*THE DATA*.
(** * boto-ui: event dispatcher and layout caret, embedded in Rocq

    Shallow embedding of
    - the event dispatcher of [core/EventDispatcher.hpp] in its current
      revision (module [Core]) and in the earlier revision kept under
      [include/boto-ui/core/EventDispatcher.hpp] (module [Legacy]);
    - the caret arithmetic of [Target.hpp] (module [Layout]).

    Conventions.
    - C++ [int] coordinates are [Z]; signed overflow is undefined behaviour
      in C++, so the model speaks about executions in which every
      intermediate coordinate is representable.
    - [Uint32] button masks are [Z] reduced modulo [2^32].
    - [std::string] is [string]; [std::vector] is [list] in index order
      (index 0 first, [back()] last).
    - [SDL_assert] is modelled as failure ([None]): the behaviour of a debug
      build and the caller contract of a release build.  Reading an element
      of an empty or too short vector is undefined behaviour and is [None]
      as well.
    - [SDL_assert_paranoid], which SDL compiles in only at assertion level 3,
      is modelled at both levels: [popTarget] is the function without it,
      [popTarget_paranoid] the function with it.  What succeeds with the
      assertion succeeds without it, with the same result: statements that
      assume that a run succeeds are made at the default level, which has
      more runs, and statements that conclude that a release or a run
      succeeds cover both levels. *)

From Stdlib Require Import ZArith Lia Bool Ascii.
From stdpp Require Import base decidable option list strings.

Local Open Scope Z_scope.

(** ** SDL geometry *)

(** [SDL_Point], [SDL_Rect] and the two geometry primitives the dispatcher
    calls.  They belong to SDL2, not to this repository; the definitions
    follow SDL2's [SDL_rect.h] / [SDL_rect.c]. *)
Module SDL.

Record SDL_Point := Point { x : Z; y : Z }.

Record SDL_Rect := Rect { rx : Z; ry : Z; w : Z; h : Z }.

Definition SDL_PointInRect (p : SDL_Point) (r : SDL_Rect) : bool :=
  (rx r <=? x p) && (x p <? rx r + w r) && (ry r <=? y p) && (y p <? ry r + h r).

Definition SDL_RectEmpty (r : SDL_Rect) : bool :=
  (w r <=? 0) || (h r <=? 0).

(** [SDL_IntersectRect(A, B, result)]: the [SDL_bool] it returns is dropped
    by the caller, so only [result] is modelled.  SDL leaves [result->x] and
    [result->y] untouched in the empty case; the dispatcher passes [B] as
    [result], hence [B]'s origin there. *)
Definition SDL_IntersectRect (A B : SDL_Rect) : SDL_Rect :=
  if SDL_RectEmpty A || SDL_RectEmpty B then Rect (rx B) (ry B) 0 0
  else
    let xmin := Z.max (rx A) (rx B) in
    let xmax := Z.min (rx A + w A) (rx B + w B) in
    let ymin := Z.max (ry A) (ry B) in
    let ymax := Z.min (ry A + h A) (ry B + h B) in
    Rect xmin ymin (xmax - xmin) (ymax - ymin).

#[global] Instance SDL_Point_eq_dec : EqDecision SDL_Point.
Proof. solve_decision. Defined.

#[global] Instance SDL_Rect_eq_dec : EqDecision SDL_Rect.
Proof. solve_decision. Defined.

End SDL.

(** ** std::string operations used by the dispatcher *)

Module Str.

(** [s.pop_back()]; the callers guard it with [!s.empty()]. *)
Fixpoint pop_back (s : string) : string :=
  match s with
  | EmptyString => EmptyString
  | String c EmptyString => EmptyString
  | String c s' => String c (pop_back s')
  end.

(** [s.resize(n)]: truncates, or pads with NUL characters. *)
Fixpoint resize (n : nat) (s : string) : string :=
  match n with
  | O => EmptyString
  | S n' =>
      match s with
      | EmptyString => String Ascii.zero (resize n' EmptyString)
      | String c s' => String c (resize n' s')
      end
  end.

Definition empty (s : string) : bool :=
  match s with EmptyString => true | _ => false end.

End Str.
(** X1: [AddFeature] puts the feature at the end of the array exactly when
    the layer wants it, the array has room and [push_back] does not throw;
    it then reports "not filtered out" and returns true.  It returns false
    exactly when the layer wants the feature and [AddToArray] turns it down;
    a feature that the layer does not want is reported as filtered out with
    true returned; and in every case but the first the array is as it was. *)
Theorem AddFeature_outcomes (L : LayerBuffer) (f : OGRFeature)
    (already chk bad : bool) :
  let a := AddFeature L f already chk bad in
  (add_filtered_out a = Some false
   <-> passes_filters L f already ∧ has_room L chk ∧ bad = false)
  ∧ (add_filtered_out a = Some false ->
     add_ok a = true ∧ add_errors a = []
     ∧ m_apoFeatures (add_layer a) = (m_apoFeatures L ++ [Some f])%list)
  ∧ (add_ok a = false
     <-> passes_filters L f already ∧ ¬ (has_room L chk ∧ bad = false))
  ∧ (add_filtered_out a = Some true <-> ¬ passes_filters L f already)
  ∧ (add_filtered_out a = Some true -> add_ok a = true ∧ add_layer a = L)
  ∧ (add_filtered_out a ≠ Some false ->
     m_apoFeatures (add_layer a) = m_apoFeatures L
     ∧ m_nFeatureArrayIndex (add_layer a) = m_nFeatureArrayIndex L).
Proof.
  intros a. subst a.
  pose proof (passes_filters_bool L f already) as Hbool.
  assert (Hcase :
    (¬ passes_filters L f already
     ∧ AddFeature L f already chk bad = mkAddResult true (Some true) L [])
    ∨ (passes_filters L f already
       ∧ AddFeature L f already chk bad
         = match AddToArray L f chk bad with
           | (false, L', errs) => mkAddResult false None L' errs
           | (true, L', errs) => mkAddResult true (Some false) L' errs
           end)).
  { unfold AddFeature.
    destruct (negb (m_bUserInterested L)) eqn:E1.
    - left. split; [| done]. intros Hp. apply Hbool in Hp as [? _]. congruence.
    - destruct (match m_poFilterGeom L with Some g => g f | None => true end
                && match m_poAttrQuery L with Some q => already || q f | None => true end)
        eqn:E2.
      + right. split; [by apply Hbool | done].
      + left. split; [| done]. intros Hp. apply Hbool in Hp as [_ ?]. congruence. }
  destruct Hcase as [[Hp E] | [Hp E]]; rewrite E; simpl.
  - intuition congruence.
  - destruct (AddToArray_cases L f chk bad)
      as [(Hc & Hgt & E1 & E2) | [(Hr & Hb & E1) | (Hr & Hb & E1)]].
    + assert (Hroom : ¬ has_room L chk).
      { unfold has_room. intros [Hf | Hle]; [congruence | lia]. }
      destruct (AddToArray L f chk bad) as [[b L'] errs]. simpl in E1, E2. subst b L'.
      simpl. intuition congruence.
    + rewrite E1. simpl. intuition congruence.
    + rewrite E1. simpl. unfold has_room. intuition congruence.
Qed.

*WHAT YOU WILL DO*. Repeat the listing above word for word, with no line missing.

*RESULT OF THIS TASK*.
(** * boto-ui: event dispatcher and layout caret, embedded in Rocq

    Shallow embedding of
    - the event dispatcher of [core/EventDispatcher.hpp] in its current
      revision (module [Core]) and in the earlier revision kept under
      [include/boto-ui/core/EventDispatcher.hpp] (module [Legacy]);
    - the caret arithmetic of [Target.hpp] (module [Layout]).

    Conventions.
    - C++ [int] coordinates are [Z]; signed overflow is undefined behaviour
      in C++, so the model speaks about executions in which every
      intermediate coordinate is representable.
    - [Uint32] button masks are [Z] reduced modulo [2^32].
    - [std::string] is [string]; [std::vector] is [list] in index order
      (index 0 first, [back()] last).
    - [SDL_assert] is modelled as failure ([None]): the behaviour of a debug
      build and the caller contract of a release build.  Reading an element
      of an empty or too short vector is undefined behaviour and is [None]
      as well.
    - [SDL_assert_paranoid], which SDL compiles in only at assertion level 3,
      is modelled at both levels: [popTarget] is the function without it,
      [popTarget_paranoid] the function with it.  What succeeds with the
      assertion succeeds without it, with the same result: statements that
      assume that a run succeeds are made at the default level, which has
      more runs, and statements that conclude that a release or a run
      succeeds cover both levels. *)

From Stdlib Require Import ZArith Lia Bool Ascii.
From stdpp Require Import base decidable option list strings.

Local Open Scope Z_scope.

(** ** SDL geometry *)

(** [SDL_Point], [SDL_Rect] and the two geometry primitives the dispatcher
    calls.  They belong to SDL2, not to this repository; the definitions
    follow SDL2's [SDL_rect.h] / [SDL_rect.c]. *)
Module SDL.

Record SDL_Point := Point { x : Z; y : Z }.

Record SDL_Rect := Rect { rx : Z; ry : Z; w : Z; h : Z }.

Definition SDL_PointInRect (p : SDL_Point) (r : SDL_Rect) : bool :=
  (rx r <=? x p) && (x p <? rx r + w r) && (ry r <=? y p) && (y p <? ry r + h r).

Definition SDL_RectEmpty (r : SDL_Rect) : bool :=
  (w r <=? 0) || (h r <=? 0).

(** [SDL_IntersectRect(A, B, result)]: the [SDL_bool] it returns is dropped
    by the caller, so only [result] is modelled.  SDL leaves [result->x] and
    [result->y] untouched in the empty case; the dispatcher passes [B] as
    [result], hence [B]'s origin there. *)
Definition SDL_IntersectRect (A B : SDL_Rect) : SDL_Rect :=
  if SDL_RectEmpty A || SDL_RectEmpty B then Rect (rx B) (ry B) 0 0
  else
    let xmin := Z.max (rx A) (rx B) in
    let xmax := Z.min (rx A + w A) (rx B + w B) in
    let ymin := Z.max (ry A) (ry B) in
    let ymax := Z.min (ry A + h A) (ry B + h B) in
    Rect xmin ymin (xmax - xmin) (ymax - ymin).

#[global] Instance SDL_Point_eq_dec : EqDecision SDL_Point.
Proof. solve_decision. Defined.

#[global] Instance SDL_Rect_eq_dec : EqDecision SDL_Rect.
Proof. solve_decision. Defined.

End SDL.

(** ** std::string operations used by the dispatcher *)

Module Str.

(** [s.pop_back()]; the callers guard it with [!s.empty()]. *)
Fixpoint pop_back (s : string) : string :=
  match s with
  | EmptyString => EmptyString
  | String c EmptyString => EmptyString
  | String c s' => String c (pop_back s')
  end.

(** [s.resize(n)]: truncates, or pads with NUL characters. *)
Fixpoint resize (n : nat) (s : string) : string :=
  match n with
  | O => EmptyString
  | S n' =>
      match s with
      | EmptyString => String Ascii.zero (resize n' EmptyString)
      | String c s' => String c (resize n' s')
      end
  end.

Definition empty (s : string) : bool :=
  match s with EmptyString => true | _ => false end.

End Str.
(** X1: [AddFeature] puts the feature at the end of the array exactly when
    the layer wants it, the array has room and [push_back] does not throw;
    it then reports "not filtered out" and returns true.  It returns false
    exactly when the layer wants the feature and [AddToArray] turns it down;
    a feature that the layer does not want is reported as filtered out with
    true returned; and in every case but the first the array is as it was. *)
Theorem AddFeature_outcomes (L : LayerBuffer) (f : OGRFeature)
    (already chk bad : bool) :
  let a := AddFeature L f already chk bad in
  (add_filtered_out a = Some false
   <-> passes_filters L f already ∧ has_room L chk ∧ bad = false)
  ∧ (add_filtered_out a = Some false ->
     add_ok a = true ∧ add_errors a = []
     ∧ m_apoFeatures (add_layer a) = (m_apoFeatures L ++ [Some f])%list)
  ∧ (add_ok a = false
     <-> passes_filters L f already ∧ ¬ (has_room L chk ∧ bad = false))
  ∧ (add_filtered_out a = Some true <-> ¬ passes_filters L f already)
  ∧ (add_filtered_out a = Some true -> add_ok a = true ∧ add_layer a = L)
  ∧ (add_filtered_out a ≠ Some false ->
     m_apoFeatures (add_layer a) = m_apoFeatures L
     ∧ m_nFeatureArrayIndex (add_layer a) = m_nFeatureArrayIndex L).
Proof.
  intros a. subst a.
  pose proof (passes_filters_bool L f already) as Hbool.
  assert (Hcase :
    (¬ passes_filters L f already
     ∧ AddFeature L f already chk bad = mkAddResult true (Some true) L [])
    ∨ (passes_filters L f already
       ∧ AddFeature L f already chk bad
         = match AddToArray L f chk bad with
           | (false, L', errs) => mkAddResult false None L' errs
           | (true, L', errs) => mkAddResult true (Some false) L' errs
           end)).
  { unfold AddFeature.
    destruct (negb (m_bUserInterested L)) eqn:E1.
    - left. split; [| done]. intros Hp. apply Hbool in Hp as [? _]. congruence.
    - destruct (match m_poFilterGeom L with Some g => g f | None => true end
                && match m_poAttrQuery L with Some q => already || q f | None => true end)
        eqn:E2.
      + right. split; [by apply Hbool | done].
      + left. split; [| done]. intros Hp. apply Hbool in Hp as [_ ?]. congruence. }
  destruct Hcase as [[Hp E] | [Hp E]]; rewrite E; simpl.
  - intuition congruence.
  - destruct (AddToArray_cases L f chk bad)
      as [(Hc & Hgt & E1 & E2) | [(Hr & Hb & E1) | (Hr & Hb & E1)]].
    + assert (Hroom : ¬ has_room L chk).
      { unfold has_room. intros [Hf | Hle]; [congruence | lia]. }
      destruct (AddToArray L f chk bad) as [[b L'] errs]. simpl in E1, E2. subst b L'.
      simpl. intuition congruence.
    + rewrite E1. simpl. intuition congruence.
    + rewrite E1. simpl. unfold has_room. intuition congruence.
Qed.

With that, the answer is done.